Department of Vascular Surgery, Leiden University Medical Center (LUMC), Leiden, The Netherlands.
Department of Vascular and Endovascular Surgery, Ludwig-Maximilians-University Munich, Munich, Germany.
J Vasc Surg. 2018 Jun;67(6):1891-1900.e4. doi: 10.1016/j.jvs.2017.05.088. Epub 2017 Sep 11.
The processes driving human abdominal aortic aneurysm (AAA) progression are not fully understood. Although antiinflammatory and proteolytic strategies effectively quench aneurysm progression in preclinical models, so far all clinical interventions failed. These observations hint at an incomplete understanding of the processes involved in AAA progression and rupture. Interestingly, strong clinical and molecular associations exist between popliteal artery aneurysms (PAAs) and AAAs; however, PAAs have an extremely low propensity to rupture. We thus reasoned that differences between these aneurysms may provide clues toward (auxiliary) processes involved in AAA-related wall debilitation. A better understanding of the pathophysiologic processes driving AAA growth can contribute to pharmaceutical treatments in the future.
Aneurysmal wall samples were collected during open elective and emergency repair. Control perirenal aorta was obtained during kidney transplantation, and reference popliteal tissue obtained from the anatomy department. This study incorporates various techniques including (immuno)histochemistry, Western Blot, quantitative polymerase chain reaction, microarray, and cell culture.
Histologic evaluation of AAAs, PAAs, and control aorta shows extensive medial (PAA) and transmural fibrosis (AAA), and reveals abundant adventitial adipocytes aggregates as an exclusive phenomenon of AAAs (P < .001). Quantitative polymerase chain reaction, immunohistochemistry, Western blotting, and microarray analysis showed enrichment of adipogenic mediators (C/EBP family P = .027; KLF5 P < .000; and peroxisome proliferator activated receptor-γ, P = .032) in AAA tissue.

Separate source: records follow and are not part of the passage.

Lemma conveys_sizes first fs ms : conveys first fs ms ->
  length ms = length fs /\ Forall (fun m => zlen m <= buflen) ms.
Proof using.
  induction 1 as [|first frags nlh fs ms Hb Hl _ [IH1 IH2]]; [done|].
  split; [cbn [length]; by rewrite IH1|]. constructor; [|done]. by rewrite zlen_nlmsg_bytes.
Qed.

Lemma set_loop_correct fuel k peer aip :
  pending_ok (start_of d peer, aip) -> (dev_peers d = [] -> peer = []) ->
  (work (start_of d peer, aip) < fuel)%nat ->
  exists k' fs ms, set_loop buflen fuel k nlg d peer aip = Ret (0, k') /\
    nl_sent k' = nl_sent k ++ ms /\ conveys (is_first peer) fs ms /\ fs <> [] /\
    (length fs <= S (work (start_of d peer, aip)))%nat /\
    emits_all (start_of d peer, aip) (concat fs) ([], []).
Proof using Hbuf Hid Hwf Hname H280.
  revert k peer aip. induction fuel as [|fuel IH]; intros k peer aip Hok Hpeers Hfuel; [lia|].
  cbn [set_loop]. set (nlh0 := mnlg_msg_prepare k nlg WG_CMD_SET_DEVICE _).
  assert (En : nlmsg_len nlh0 = 20) by reflexivity.
  destruct (set_message_correct nlh0 d peer aip)
    as (frags & peer' & aip' & E & Hem & Hf & Hprog); try done.
  rewrite E. set (nlh := append _ nlh0).
  assert (Hseq : 0 <= nlmsg_seq nlh < 2 ^ 32) by (apply Z.mod_pos_bound; lia).
  assert (Hty : GENL_ID_CTRL < nlmsg_type nlh < 2 ^ 16) by exact Hid.
  destruct (nl_acks k (nlmsg_bytes nlh) (nlg_portid nlg)) as (k1 & reply & k2 & Es & Er & Hack & Hsent);
    [rewrite msg_type_bytes; unfold GENL_ID_CTRL in *; lia|by rewrite msg_seq_bytes|].
  rewrite Es. change (negb (0 =? 0)) with false. cbn iota.
  rewrite msg_seq_bytes in Hack by exact Hseq.
  change (nlmsg_seq nlh) with (u32 (nl_time k)) in Hack.
  rewrite (recv_run_ack fuel k1 (u32 (nl_time k)) (nlg_portid nlg) reply k2 Er Hack).
  cbn [mbind outcome_bind]. change (0 <? 0) with false. cbn iota beta.
  assert (Hlen : nlmsg_len nlh <= buflen) by (unfold nlh; rewrite nlmsg_len_append; lia).
  assert (Hconv : forall fs ms, conveys false fs ms ->
            conveys (is_first peer) (frags :: fs) (nlmsg_bytes nlh :: ms)) by (intros; by constructor).
  pose proof (emits_all_ok _ _ _ Hem Hok) as Hok'.
  destruct peer' as [|p peer'].
  - assert (aip' = []) as ->.
    { destruct Hok' as (_ & _ & H). cbn in H. destruct aip'; [done|]. by destruct H as (? & ? & ? & ?). }
    exists k2, [frags], [nlmsg_bytes nlh]. split_and!; [done|done|apply Hconv; constructor|done|cbn [length]; lia|].
    cbn [concat]. by rewrite app_nil_r.
  - assert (Hs : start_of d peer <> []) by (intros Hs; rewrite Hs in Hem; by inversion Hem as [|? ? ? ? ? H]; inversion H).
    assert (Hdp : dev_peers d <> []).
    { intros Hd. apply Hs. rewrite (Hpeers Hd). exact Hd. }
    destruct (emits_all_work _ _ _ Hem) as [Hw _]. specialize (Hw (Hprog Hs)).
    destruct (IH k2 (p :: peer') aip') as (k' & fs & ms & Eloop & Hsent' & Hfs & _ & Hlenfs & Hrest);
      [done|done|cbn [start_of]; lia|].
    exists k', (frags :: fs), (nlmsg_bytes nlh :: ms). rewrite Eloop. split_and!; [done| |by apply Hconv|done| |].
    + by rewrite Hsent', Hsent, <- app_assoc.
    + cbn [length start_of] in *. lia.
    + cbn [concat]. eapply emits_all_app; [exact Hem|exact Hrest].
Qed.
End Loop.
End Send.
End IpcLinuxFacts.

In vitro differentiation tests indicated a sharply increased adipogenic potential of AAA adventitial mesenchymal cells (P < .0001). Observed enrichment of adipocyte-related genes and pathways in ruptured AAA (P < .0003) supports an association between the extent of fatty degeneration and rupture.
This translational study identifies extensive adventitial fatty degeneration as an ignored and distinctive feature of AAA disease. Enrichment of adipocyte genesis and adipocyte-related genes in ruptured AAA point to an association between the extent of fatty degeneration and rupture. This observation may (partly) explain the failure of medical therapy and could provide a lead for pharmaceutical alleviation of AAA progression.

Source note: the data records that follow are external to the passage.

Lemma put_aips_correct l off n buf :
  Forall aip_ok l -> (off + length l * sizeof_aip <= length buf)%nat -> zero_from off buf ->
  exists buf', put_aips sizeof_aip put_aip off n l buf
               = Ret (inr ((off + length l * sizeof_aip)%nat, n + Z.of_nat (length l), buf')) /\
    frame off (off + length l * sizeof_aip) buf buf' /\
    get_aips sizeof_aip get_aip (length l) off buf' = Ret (map aip_reads l).
Proof using L.
  revert off n buf. induction l as [|a l IH]; intros off n buf Hok Hl Hz; cbn [length put_aips map get_aips] in *.
  { exists buf. rewrite Nat.mul_0_l, Nat.add_0_r, Z.add_0_r. split_and!; [done|apply frame_refl|done]. }
  apply Forall_cons in Hok as [Ha Hok].
  destruct (put_aip_law off a buf Ha ltac:(lia) Hz) as (buf1 & -> & F1 & R1). cbn [mbind outcome_bind].
  rewrite (aip_known a Ha).
  destruct (IH (off + sizeof_aip)%nat (n + 1) buf1 Hok) as (buf2 & -> & F2 & R2);
    [rewrite (proj1 F1); lia|by eapply frame_zero; [|exact F1|]; [lia|]|].
  exists buf2. split_and!.
  - do 4 f_equal; lia.
  - eapply frame_trans; (eapply frame_weaken; [| |eassumption]); lia.
  - rewrite (get_aip_law off buf1 buf2); [by rewrite R1; cbn [mbind outcome_bind]; rewrite R2|apply F2|].
    eapply frame_same; [exact F2|lia].
Qed.
(** Setting a device and getting it: every write of [kernel_set_device] is inside
    the buffer it allocated, and from a kernel that keeps what it is given
    [kernel_get_device] reads the configuration back, except for IPv6 endpoints,
    which it does not copy. (C6) *)
Theorem openbsd_set_get `{WK : WgKeeps K} (k : K) d fuel : packable d -> unflagged d -> (length (dev_name d) < IFNAMSIZ)%nat -> (2 <= fuel)%nat ->
  exists k', kernel_set_device k d = Ret (0, k') /\
    kernel_get_device fuel k' (dev_name d) = Ret (0, Some (carried_device true openbsd_endpoint d), k').
Proof.
  intros Hd Hu Hname Hf. destruct (packable_peers d Hd) as (H1 & H2' & H3).
  assert (H2 : Forall (fun p => Forall unflagged_aip (peer_allowedips p)) (dev_peers d)).
  { unfold unflagged in Hu. rewrite Forall_forall in *. intros p Hp. apply Forall_and. auto. }
  destruct (buffer_correct sizeof_wg_interface_io (wgd_size d) (fill_interface d)
    (set_if true i_peers_count (le_bytes 8 (Z.of_nat (length (dev_peers d))))) (dev_peers d)
    (length_fill_interface d) (length_set_if true _ _) eq_refl H1 H2 H3)
    as (buf1 & buf2 & buf & E1 & E2 & E3 & Hl & Hi & Hp).
  pose proof Hd as (Hwf & _ & _ & Hn).
  destruct (keeps_socket k) as [k0 Ek]. unfold kernel_set_device. rewrite Ek. cbn [negb Z.eqb].
  rewrite E1. cbn [mbind outcome_bind]. rewrite E2. cbn [mbind outcome_bind]. rewrite E3. cbn [mbind outcome_bind].
  destruct (keeps_set k0 (strlcpy_name (dev_name d)) buf) as (k' & -> & Ek' & [junk G0] & G1).
  exists k'. split; [reflexivity|]. unfold kernel_get_device. rewrite Ek'. cbn [negb Z.eqb].
  destruct fuel as [|[|fuel]]; [lia|lia|]. cbn [siocgwg_loop]. rewrite G0.
  destruct (Nat.leb_spec (length buf) 0) as [H0|_]; [unfold wgd_size, sizeof_wg_interface_io in Hl; lia|].
  rewrite G1, Nat.leb_refl. cbn [mbind outcome_bind]. rewrite Hi. cbn [mbind outcome_bind].
  destruct (interface_reads d (Z.of_nat (length (dev_peers d))) Hwf Hname ltac:(lia)) as [Hg Hc].
  change (replicate sizeof_wg_interface_io 0) with (replicate 80 0). rewrite Hc, Nat2Z.id, Hp. cbn [mbind outcome_bind]. rewrite Hg. by rewrite carried_device_peers.
Qed.
(** A kernel that keeps one buffer. *)
#[export] Instance buffer_ioctl : WgIoctl (option (list Z)) := {
  get_dgram_socket k := (0, k);
  siocswg k name buf := (0, Some buf);
  siocgwg k name size :=
    match k with
    | None => (inl 6, k)
    | Some buf => (inr (length buf, if (length buf <=? size)%nat then buf else []), k)
    end;
  siocgifgmemb k size := (inl 2, k)
}.
#[export] Instance buffer_keeps : WgKeeps (option (list Z)).
Proof.
  split; [by eexists|]. intros k name buf. exists (Some buf). cbn. rewrite Nat.leb_refl.
  split_and!; try done. by eexists.
Defined.

(** The sample device, with an IPv6 endpoint. *)
Definition sample_v6 : wgdevice :=
  with_peers (map (with_endpoint {| sa_family := AF_INET6; sa_port := 51820; sa_addr := replicate 15 0 ++ [1];
                                    sa_flowinfo := 0; sa_scope_id := 0 |}) (dev_peers sample_device)) sample_device.
Lemma sample_v6_packable : packable sample_v6.
Proof.
  unfold packable. split; [solve_concrete|]. split; [solve_concrete|]. split; [|vm_compute; done].
  repeat constructor; vm_compute; done.
Qed.

Lemma openbsd_set_get_witness : exists k',
  kernel_set_device None sample_v6 = Ret (0, k') /\
  kernel_get_device 2 k' (str "wg0") = Ret (0, Some (carried_device true openbsd_endpoint sample_v6), k') /\
  map peer_endpoint (dev_peers (carried_device true openbsd_endpoint sample_v6)) = [zero_sockaddr; zero_sockaddr].
Proof.
  destruct (openbsd_set_get None sample_v6 2) as (k' & E1 & E2);
    [exact sample_v6_packable|repeat constructor|vm_compute; lia|lia|].
  exists k'. split; [exact E1|]. split; [exact E2|reflexivity].
Defined.
End IpcOpenbsdFacts.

导致人类腹主动脉瘤(AAA)进展的过程尚不完全清楚。尽管在临床前模型中,抗炎和蛋白水解策略能有效抑制动脉瘤的进展,但迄今为止所有的临床干预都失败了。这些观察结果表明,人们对 AAA 进展和破裂过程中涉及的过程还没有完全了解。有趣的是,在临床和分子上,腘动脉瘤(PAA)和 AAA 之间存在很强的关联性;然而,PAA 发生破裂的可能性极低。因此,我们推断这些动脉瘤之间的差异可能为 AAA 相关壁弱化过程中涉及的(辅助)过程提供线索。更好地了解推动 AAA 生长的病理生理过程,可以为未来的药物治疗做出贡献。
在开放性择期和急诊修复期间收集动脉瘤壁样本。在肾移植期间获得肾周对照主动脉,从解剖学系获得参考腘动脉组织。本研究结合了多种技术,包括(免疫)组织化学、Western Blot、定量聚合酶链反应、微阵列和细胞培养。
AAA、PAA 和对照主动脉的组织学评估显示,广泛的中层(PAA)和贯穿性纤维化(AAA),并揭示了丰富的外膜脂肪细胞聚集,这是 AAA 的一种独特现象(P<.001)。定量聚合酶链反应、免疫组织化学、Western blot 和微阵列分析显示,脂肪生成介质(C/EBP 家族 P=0.027;KLF5 P<.000;过氧化物酶体增殖物激活受体-γ P=0.032)在 AAA 组织中富集。体外分化试验表明,AAA 外膜间充质细胞的成脂潜能明显增加(P<.0001)。破裂的 AAA 中观察到脂肪细胞相关基因和途径的富集(P<.0003),支持脂肪变性程度与破裂之间的关联。
这项转化研究将广泛的外膜脂肪变性确定为 AAA 疾病中被忽视的独特特征。破裂的 AAA 中脂肪生成和脂肪细胞相关基因的富集表明,脂肪变性程度与破裂之间存在关联。这一观察结果可能(部分)解释了药物治疗失败的原因,并为药物缓解 AAA 进展提供了线索。